Ponad pół miliona dla firmy byłego rzecznika PiS. Orlen zabiera głos

Firma byłego rzecznika PiS Adama Hofmana zarobiła ponad pół miliona złotych przy okazji fuzji Lotosu z Orlenem. Jego spółka R4S współpracowała z węgierskim MOL-em, który przejmuje ponad 400 stacji benzynowych Lotosu. Biuro prasowe PKN Orlen wydało oświadczenie ws. poniedziałkowych publikacji w mediach.

Prezes PKN Orlen Daniel Obajtek
Prezes PKN Orlen Daniel Obajtek
Źródło zdjęć: © East News | Wojciech Strozyk/REPORTER
Rafał Mrowicki

W poniedziałek Onet oraz TVN24 opublikowały materiały, z których wynika, że firma R4S związana z byłym rzecznikiem PiS Adamem Hofmanem zarobiła ponad pół miliona złotych na fuzji Orlenu z Lotosem. Firma pracowała dla węgierskiego MOL przy przejęciu 417 stacji benzynowych należących do polskiego Lotosu.

Fuzja Lotosu z Orlenem. Firma Hofmana zarobiła

Spółka R4S zawarła tajny kontrakt z węgierskim koncernem. Do dokumentów dotarli jednak dziennikarze oraz agenci Centralnego Biura Antykorupcyjnego, którzy sprawdzali firmę Adama Hofmana w sprawie Zakładów Chemicznych "Police" należących do Grupy Azoty .

Firma miała przygotować MOL-owi grunt pod wejście na polski rynek. W 2020 r. Adam Hofman i jego współpracownicy (w tym Igor Janke - autor książki o węgierskim premierze Viktorze Orbanie) spotykali się z Węgrami, a w 2021 r. prezes Orlenu Daniel Obajtek ogłosił, że to MOL będzie nabywcą 417 stacji benzynowych Lotosu. Wymiana stacji to warunek konieczny do przejęcia Lotosu przez Orlen.

Orlen wydaje oświadczenie

Biuro prasowe Orlenu odniosło się do publikacji Onetu. Płocki koncern zaprzecza informacjom ujawnionym przez media. Biuro prasowe Orlenu twierdzi, że proces fuzyjny rozpoczął się jeszcze w lutym 2018 r.

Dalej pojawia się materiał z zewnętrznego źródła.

Section chain.
Context `{Blake3, Ed25519, Roots B} (keys : KeyMaterial).
Notation op := (M (World B) anchor_error).
Definition set_roots (b : B) (w : World B) : World B :=
  {| roots := b; clocks := clocks w; cmds := cmds w; draws := draws w; disk := disk w |}.
Definition set_disk (d : option Zpool) (w : World B) : World B :=
  {| roots := roots w; clocks := clocks w; cmds := cmds w; draws := draws w; disk := d |}.
Definition on_roots {A} (m : M B StoreError A) : M (World B) StoreError A := zoom roots set_roots m.
Definition store {A} (m : M B StoreError A) : op A :=
  λ w, let '(r, w) := on_roots m w in (map_err FromStore r, w).
(** [retain_until]: the trusted clock, which can fail, and the retention. *)
Definition lock_until (retention : Z) : op Z := λ w,
  match clocks w with
  | Some now :: cs => (Ok (now + retention),
      {| roots := roots w; clocks := cs; cmds := cmds w; draws := draws w; disk := disk w |})
  | _ :: cs => (Err (Bail "the trusted clock failed"),
      {| roots := roots w; clocks := cs; cmds := cmds w; draws := draws w; disk := disk w |})
  | [] => (Err (Bail "the trusted clock failed"), w)
  end.
Definition fill : op bytes := λ w,
  match draws w with
  | d :: ds => (ok_or d (Bail "getrandom"),
      {| roots := roots w; clocks := clocks w; cmds := cmds w; draws := ds; disk := disk w |})
  | [] => (Err (Bail "getrandom"), w)
  end.
(** [run] of a command on the pool: what it writes moves the pool's txg on. *)
Definition run (effect : Zpool → Zpool) : op () := λ w,
  match cmds w with
  | c :: cs =>
      let w := {| roots := roots w; clocks := clocks w; cmds := cs; draws := draws w; disk := disk w |} in
      let later n z := {| z_guid := z_guid z; z_txg := saturating_add (z_txg z) (Z.max 0 n); z_marker := z_marker z |} in
      match c with
      | CmdOk n => (Ok tt, set_disk (later n ∘ effect <$> disk w) w)
      | CmdErr n taken => (Err (Bail "the command failed"),
          set_disk ((if taken then later n ∘ effect else later n) <$> disk w) w)
      end
  | [] => (Err (Bail "the command failed"), w)
  end.
(** [zpool sync], then [synced_txg]: the newest txg on the disk. *)
Definition synced : op Z :=
  _ ← run id; w ← get; z ← unwrap (disk w) (Bail "the pool's txg history shows nothing written"); mret (z_txg z).
Definition zfs_set (value : string) : op () :=
  run (λ z, {| z_guid := z_guid z; z_txg := z_txg z; z_marker := value |}).

(** ** A contiguous chain of retained objects *)
Definition exists_raw (key : string) : op bool :=
  r ← attempt (on_roots (roots_get key));
  match r with
  | Ok _ => mret true
  | Err SE_NotFound => mret false
  | Err e => fail (FromStore e)
  end.
Definition saturating_mul (a b : Z) : Z := Z.min u64_max (a * b).
(** The gallop, with what it ends at, and the bisection. *)
Fixpoint gallop (fuel : nat) (key : Z → string) (lo step : Z) : op (Z * Z) :=
  match checked_add lo step with
  | None => mret (lo, step)
  | Some next =>
      match fuel with
      | O => fail OutOfFuel
      | S fuel =>
          e ← exists_raw (key next);
          if e : bool then gallop fuel key next (saturating_mul step 2) else mret (lo, step)
      end
  end.
Fixpoint bisect (fuel : nat) (key : Z → string) (lo hi : Z) : op Z :=
  if 1 <? hi - lo then
    match fuel with
    | O => fail OutOfFuel
    | S fuel =>
        let mid := lo + (hi - lo) / 2 in
        e ← exists_raw (key mid);
        if e : bool then bisect fuel key mid hi else bisect fuel key lo mid
    end
  else mret lo.
Definition CHAIN_FUEL : nat := 66.
Definition chain_tip (key : Z → string) : op (option Z) :=
  e ← exists_raw (key 0);
  if e : bool then
    '(lo, step) ← gallop CHAIN_FUEL key 0 1;
    lo ← bisect CHAIN_FUEL key lo (saturating_add lo step);
    mret (Some lo)
  else mret None.
(** ** Booting *)
Lemma load_spec h s w r w' : ready w → load keys h s w = (r, w') →
  went None w w' ∧ ∀ a, r = Ok a → stored (roots w') (anchor_key h s) = Some (encoded a) ∧
    decode_and_verify keys (encoded a) s (p_pool_id h) = Ok a.
Proof.
  intros Hr E. unfold load in E.
  apply mbind_inv in E as [(b & w1 & E1 & E)|(e & E1 & ->)]; pose proof (goes_store_get None _ _ _ _ Hr E1) as W1; [|done].
  apply lift_inv in E as [E ->]. split; [done|]. intros a ->. unfold store in E1.
  destruct (on_roots _ w) as [[x|x] w1'] eqn:Eg; [|done]. injection E1 as -> ->.
  apply on_roots_get in Eg as [_ Hst]; [|apply Hr].
  destruct (decode_and_verify _ _ _ _) as [a'|] eqn:Ed; [|done]. injection E as ->.
  pose proof Ed as (_ & Heq & _)%(decode_spec keys public_key_length fs_uuid_length). by rewrite Heq.
Qed.
Lemma goes_id v : goes v (run id).
Proof. apply goes_run. intros z. split_and!; [done..|by left]. Qed.
Lemma goes_pool_guid v : goes v pool_guid_of.
Proof.
  unfold pool_guid_of. apply goes_bind; [apply goes_id|]. intros _.
  apply goes_get. intros w. apply goes_bind; [apply goes_lift|]. intros z. apply goes_ret.
Qed.
Lemma goes_import v log : goes v (import log).
Proof.
  unfold import. apply goes_bind; [apply goes_id|]. intros _. apply goes_get. intros w. apply goes_bind; [apply goes_lift|].
  intros z. apply goes_bind; [apply goes_id|]. intros _. apply goes_get. intros w'. apply goes_bind; [apply goes_lift|].
  intros z'. apply goes_bind; [apply goes_pool_guid|]. intros g. apply goes_ret.
Qed.
Lemma pool_guid_Ok g (w w' : World B) : pool_guid_of w = (Ok g, w') → ∃ z, disk w' = Some z ∧ g = z_guid z.
Proof. unfold pool_guid_of. intros E. do 2 inv_bind E. inv_pure. inv_bind E. inv_pure. eauto. Qed.
(** The pool on the disk after the import is the one that was loaded, gone on. *)
Lemma import_Ok log w loaded m g w' : ready w → (∃ z, disk w = Some z ∧ z_txg z ≤ u64_max) →
  import log w = (Ok (loaded, m, g), w') →
  ∃ z t, disk w' = Some z ∧ loaded = (if log then Some t else None) ∧ t ≤ z_txg z ≤ u64_max ∧ m = z_marker z ∧ g = z_guid z.
Proof.
  unfold import. intros Hr (z0 & Hz0 & Hm0) E.
  apply mbind_inv in E as [(u & w1 & E1 & E)|(e & _ & [=])]. pose proof (goes_id None _ _ _ Hr E1) as W1.
  pose proof (went_ready _ _ _ W1 Hr) as Hr1. inv_bind E. inv_pure.
  apply mbind_inv in E as [(z & w1' & Ez & E)|(e & _ & [=])]. apply unwrap_inv in Ez as [-> Ez].
  destruct (disk w1) as [z1|] eqn:Hz1; [injection Ez as ->|done].
  apply mbind_inv in E as [(u' & w2 & E2 & E)|(e & _ & [=])]. pose proof (goes_id None _ _ _ Hr1 E2) as W2.
  pose proof (went_ready _ _ _ W2 Hr1) as Hr2. inv_bind E. inv_pure.
  apply mbind_inv in E as [(z' & w2' & Ez & E)|(e & _ & [=])]. apply unwrap_inv in Ez as [-> Ez].
  destruct (disk w2) as [z2|] eqn:Hz2; [injection Ez as ->|done].
  apply mbind_inv in E as [(g' & w3 & E3 & E)|(e & _ & [=])]. pose proof (goes_pool_guid None _ _ _ Hr2 E3) as W3.
  apply pool_guid_Ok in E3 as (z3 & Hz3 & ->). injection E as <- <- <- <-.
  destruct (went_disk _ _ _ W1 _ Hz0 Hm0) as (z1' & Hz1' & _ & Ht1 & _). assert (z1' = z1) as -> by congruence.
  destruct (went_disk _ _ _ W2 _ Hz1) as (z2' & Hz2' & _ & Ht2 & _); [lia|]. assert (z2' = z2) as -> by congruence.
  destruct (went_disk _ _ _ W3 _ Hz2) as (z3' & Hz3' & _ & Ht3 & [Hm|[=]]); [lia|]. assert (z3' = z3) as -> by congruence.
  exists z3, (z_txg z1). split_and!; [done..|lia|lia|congruence|done].
Qed.
Lemma check_link_spec h tip s w r w' : ready w → check_link keys h tip s w = (r, w') →
  went None w w' ∧ (r = Ok tt → 0 < s → ∃ b, stored (roots w') (anchor_key h (s - 1)) = Some (encoded b) ∧
    decode_and_verify keys (encoded b) (s - 1) (p_pool_id h) = Ok b ∧ hash b = prev tip).
Proof.
  intros Hr E. unfold check_link in E. destruct (0 <? s) eqn:Hs.
  - apply mbind_inv in E as [(b & w1 & E1 & E)|(e & E1 & ->)]; apply load_spec in E1 as [W1 Hb]; try done.
    apply ensure_inv in E as [-> ->]. split; [done|]. intros Hok _. destruct (Hb b eq_refl). exists b.
    split_and!; [done..|]. by case_bool_decide.
  - injection E as <- <-. split; [by apply went_refl, Hr|]. intros _ ?. by apply Z.ltb_ge in Hs; lia.
Qed.
Lemma first_hash_spec h tip s w r w' : ready w → first_hash keys h tip s w = (r, w') →
  stored (roots w) (anchor_key h s) = Some (encoded tip) →
  went None w w' ∧ ∀ g, r = Ok g → ∃ a0, stored (roots w') (anchor_key h 0) = Some (encoded a0) ∧ g = hash a0.
Proof.
  intros Hr E Hst. unfold first_hash in E. destruct (Z.eqb_spec s 0) as [->|Hs].
  - injection E as <- <-. split; [by apply went_refl, Hr|]. intros g [= <-]. by exists tip.
  - apply mbind_inv in E as [(b & w1 & E1 & E)|(e & E1 & ->)]; apply load_spec in E1 as [W1 Hb]; try done.
    injection E as <- <-. split; [done|]. intros g [= <-]. exists b. by destruct (Hb b eq_refl).
Qed.
Lemma admit_disk_spec h tip log w r w' : is_pool h = true → ready w → (∃ z, disk w = Some z ∧ z_txg z ≤ u64_max) →
  admit_disk h tip log w = (r, w') →
  went None w w' ∧ (r = Ok tt → ∃ z, disk w' = Some z ∧ z_guid z = pool_guid tip ∧ txg tip ≤ z_txg z ∧
    marked tip (trim (z_marker z))).
Proof.
  intros Hp Hr Hz E. unfold admit_disk in E. rewrite Hp in E.
  apply mbind_inv in E as [([[l m] g] & w1 & E1 & E)|(e & E1 & ->)]; pose proof (goes_import None _ _ _ _ Hr E1) as W1; [|done].
  apply import_Ok in E1 as (z & t & Hz1 & -> & Ht & -> & ->); [|done..]. pose proof (went_ready _ _ _ W1 Hr) as Hr1.
  destruct (admit_state tip _ _ _) as [[]|why] eqn:Ead.
  - pose proof (goes_id None _ _ _ Hr1 E) as W2. split; [by eapply went_trans|]. intros _.
    apply admit_state_Ok in Ead as (t' & Hl & Hg & Hle & Hmk). destruct log; [|done]. injection Hl as <-.
    destruct (went_disk _ _ _ W2 _ Hz1) as (z2 & Hz2 & Hg2 & Ht2 & [Hm|[=]]); [lia|].
    exists z2. rewrite Hm, Hg2. split_and!; [done..|lia|done].
  - apply mbind_inv in E as [(x & w2 & E2 & E)|(e & E2 & ->)]; [|unfold attempt in E2; by destruct (run id w1)].
    unfold attempt in E2. destruct (run id w1) as [y w2'] eqn:Er. injection E2 as <- <-. injection E as <- <-.
    split; [|done]. eapply went_trans; [exact W1|]. by eapply goes_id.
Qed.
(** C8: what a boot accepts.  A pool is opened only if its chain's newest entry, at
    or above the floor, is an anchor this filesystem's key signed for that
    sequence number and this pool; the entry before it is one too and hashes to
    what it names; the first entry hashes to the genesis, which is the expected
    one; and the disk's newest state is of the anchored pool, no older than the
    anchor, and marked by it or by a successor that names it.  The handle is
    then in order. *)
Theorem open_spec prefix spec gen min eg log w h w' :
  ready w → (∀ n, Some n ∈ draws w → length n = 32%nat) → sp_is_pool spec = true →
  length (sp_pool_id spec) = 16%nat → length (sp_tenant_id spec) = 16%nat →
  (∃ z, disk w = Some z ∧ z_txg z ≤ u64_max) →
  open keys prefix retention spec gen min eg log w = (Ok h, w') →
  ∃ tip, anchored h w' tip ∧ (seq tip + 1 < u64_max → stored (roots w) (anchor_key h (seq tip + 1)) = None) ∧
    (∀ m, min = Some m → m ≤ seq tip) ∧
    (0 < seq tip → ∃ b, stored (roots w') (anchor_key h (seq tip - 1)) = Some (encoded b) ∧
      decode_and_verify keys (encoded b) (seq tip - 1) (p_pool_id h) = Ok b ∧ hash b = prev tip) ∧
    (∃ a0, stored (roots w') (anchor_key h 0) = Some (encoded a0) ∧ genesis h = hash a0) ∧
    (∀ g, eg = Some g → genesis h = g).
Proof.
  intros Hr Hd Hp Hid Htid (z0 & Hz0 & Hz0m) E. unfold open in E.
  set (h0 := attach prefix retention spec gen) in *.
  apply mbind_inv in E as [(t & w1 & E1 & E)|(e & _ & [=])].
  pose proof (goes_chain_tip None _ _ _ _ Hr E1) as W1. apply chain_tip_run in E1 as [_ Ht]; [|apply Hr].
  apply mbind_inv in E as [(sq & w2 & E2 & E)|(e & _ & [=])]. apply unwrap_inv in E2 as [-> E2].
  destruct t as [t|]; [|done]. injection E2 as ->. destruct Ht as (Hsq & _ & Htip).
  apply mbind_inv in E as [(u & w3 & E3 & E)|(e & _ & [=])]. apply ensure_inv in E3 as [-> Hmin].
  pose proof (went_ready _ _ _ W1 Hr) as Hr1.
  apply mbind_inv in E as [(tip & w4 & E4 & E)|(e & _ & [=])]. apply load_spec in E4 as [W4 H4]; [|done].
  destruct (H4 tip eq_refl) as [Hst Hdec]. clear H4. pose proof (went_ready _ _ _ W4 Hr1) as Hr4.
  pose proof Hdec as (Hwf & _ & <- & _)%(decode_spec keys public_key_length fs_uuid_length).
  apply mbind_inv in E as [([] & w5 & E5 & E)|(e & _ & [=])]. apply check_link_spec in E5 as [W5 Hlink]; [|done].
  pose proof (went_ready _ _ _ W5 Hr4) as Hr5.
  apply mbind_inv in E as [(g & w6 & E6 & E)|(e & _ & [=])].
  apply first_hash_spec in E6 as [W6 Hg]; [|done|by eapply went_stored].
  pose proof (went_ready _ _ _ W6 Hr5) as Hr6.
  apply mbind_inv in E as [(u' & w7 & E7 & E)|(e & _ & [=])]. apply ensure_inv in E7 as [-> Heg].
  apply mbind_inv in E as [([] & w8 & E8 & E)|(e & _ & [=])]. apply admit_disk_spec in E8 as [W8 Hz]; [|done|done|].
  2: { destruct (went_disk _ _ _ (went_trans _ _ _ _ W1 (went_trans _ _ _ _ W4 (went_trans _ _ _ _ W5 W6))) z0 Hz0 Hz0m)
         as (z & Hz & _ & Hle & _). exists z. split; [exact Hz|lia]. }
  injection E as <- <-. pose proof (went_trans _ _ _ _ W5 (went_trans _ _ _ _ W6 W8)) as W58.
  pose proof (went_trans _ _ _ _ W1 (went_trans _ _ _ _ W4 W58)) as W.
  exists tip. split_and!.
  - destruct (Hz eq_refl) as (z & Hzd & Hgd & Htx & Hmk). destruct (went_disk _ _ _ W z0 Hz0 Hz0m) as (z' & Hz' & _ & Hle & _).
    assert (z' = z) as -> by congruence.
    split; [| |intros n Hn; apply Hd; by apply (went_draws _ _ _ W)|done|done|done|exact (went_stored _ _ _ _ _ W58 Hst)|].
    + split; cbn; [done|done|done|done|apply Hwf].
    + by eapply went_ready.
    + exists z. split_and!; [done..|lia|done].
  - done.
  - intros m ->. destruct (m <=? seq tip) eqn:Hm; [by apply Z.leb_le|done].
  - intros Hpos. destruct (Hlink eq_refl Hpos) as (b & Hb & ? & ?). exists b. split_and!; [|done..].
    eapply went_stored; [|exact Hb]. by eapply went_trans.
  - destruct (Hg g eq_refl) as (a0 & Ha0 & ->). exists a0. split; [exact (went_stored _ _ _ _ _ W8 Ha0)|done].
  - intros g' ->. cbn. by case_bool_decide.
Qed.
Definition fresh (guid : Z) : Zpool := {| z_guid := guid; z_txg := 0; z_marker := "-" |}.
Lemma goes_datasets v ds : goes v (create_datasets ds).
Proof.
  induction ds as [|d ds IH]; [apply goes_ret|]. cbn [create_datasets]. apply goes_bind; [apply goes_id|]. intros _.
  apply goes_bind; [case_decide; [apply goes_id|apply goes_ret]|]. intros _. exact IH.
Qed.
Lemma goes_present v : goes v pool_present.
Proof.
  intros w r w' Hr E. unfold pool_present, attempt in E. destruct (run id w) as [x w1] eqn:E1.
  apply mbind_inv in E as [(y & w2 & E2 & E)|(e & E2 & ->)]; rewrite E1 in E2; [|done]. injection E2 as <- <-.
  injection E as <- <-. by eapply goes_id.
Qed.
Lemma zpool_create_Ok guid w u w' : ready w → zpool_create guid w = (Ok u, w') →
  went None (set_disk (Some (fresh guid)) w) w'.
Proof.
  intros [Hok _] E. unfold zpool_create in E. destruct w as [b cl [|[n|n t] cs] ds d]; cbn in E; [done| |done].
  injection E as _ <-. split; cbn; [done|apply later_refl|done|done|]. intros z [= <-] _. eexists. split; [done|].
  cbn. unfold u64_max. split_and!; [done|lia|lia|by left].
Qed.
Lemma create_pool_Ok guid h w h' w' : ready w → create_pool guid h w = (Ok h', w') →
  h' = set_guid guid h ∧ ∃ w1, went None w w1 ∧ went None (set_disk (Some (fresh guid)) w1) w'.
Proof.
  intros Hr E. unfold create_pool in E.
  apply mbind_inv in E as [(p & w1 & E1 & E)|(e & _ & [=])]. pose proof (goes_present None _ _ _ Hr E1) as W1.
  pose proof (went_ready _ _ _ W1 Hr) as Hr1.
  apply mbind_inv in E as [(u & w1' & E2 & E)|(e & _ & [=])]. apply ensure_inv in E2 as [-> _].
  apply mbind_inv in E as [(u' & w2 & E3 & E)|(e & _ & [=])]. apply zpool_create_Ok in E3 as W2; [|done].
  assert (ready (set_disk (Some (fresh guid)) w1)) as Hrf by exact Hr1. pose proof (went_ready _ _ _ W2 Hrf) as Hr2.
  apply mbind_inv in E as [(u'' & w3 & E4 & E)|(e & _ & [=])]. pose proof (goes_datasets None _ _ _ _ Hr2 E4) as W3.
  apply mbind_inv in E as [(g & w4 & E5 & E)|(e & _ & [=])].
  pose proof (goes_pool_guid None _ _ _ (went_ready _ _ _ W3 Hr2) E5) as W4. injection E as <- <-.
  pose proof (went_trans _ _ _ _ W2 (went_trans _ _ _ _ W3 W4)) as W. split; [|by exists w1].
  apply pool_guid_Ok in E5 as (z & Hz & ->). destruct (went_disk _ _ _ W _ eq_refl) as (z' & Hz' & Hg & _); [done|].
  by assert (z' = z) as <- by congruence; rewrite Hg.
Qed.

"Wybór inwestora dla każdego ze sprzedawanych w związku z fuzją PKN Orlen i Grupy Lotos został dokonany m.in. poprzez identyfikację inwestorów zainteresowanych nabywanymi aktywami, proces due diligence czy negocjacje" - pisze biuro prasowe Orlenu. Koncern zwraca uwagę, że fuzja przebiegała pod nadzorem Komisji Europejskiej.

Dalsza część artykułu pod materiałem wideo

Zobacz także: Sasin kontra Morawiecki. "Ktoś musi dostać w łeb"

"Tak jak wielokrotnie informowaliśmy, PKN Orlen nie jest zaangażowany w żadnej formie bezpośredniej ani pośredniej we współpracę z Adamem Hofmanem, ani spółkami bądź osobami z nim powiązanymi. Koncern nie korzystał i nie korzysta z jego usług. Dotyczy to również Prezesa PKN Orlen Daniela Obajtka i całego zarządu Koncernu" - twierdzi Orlen.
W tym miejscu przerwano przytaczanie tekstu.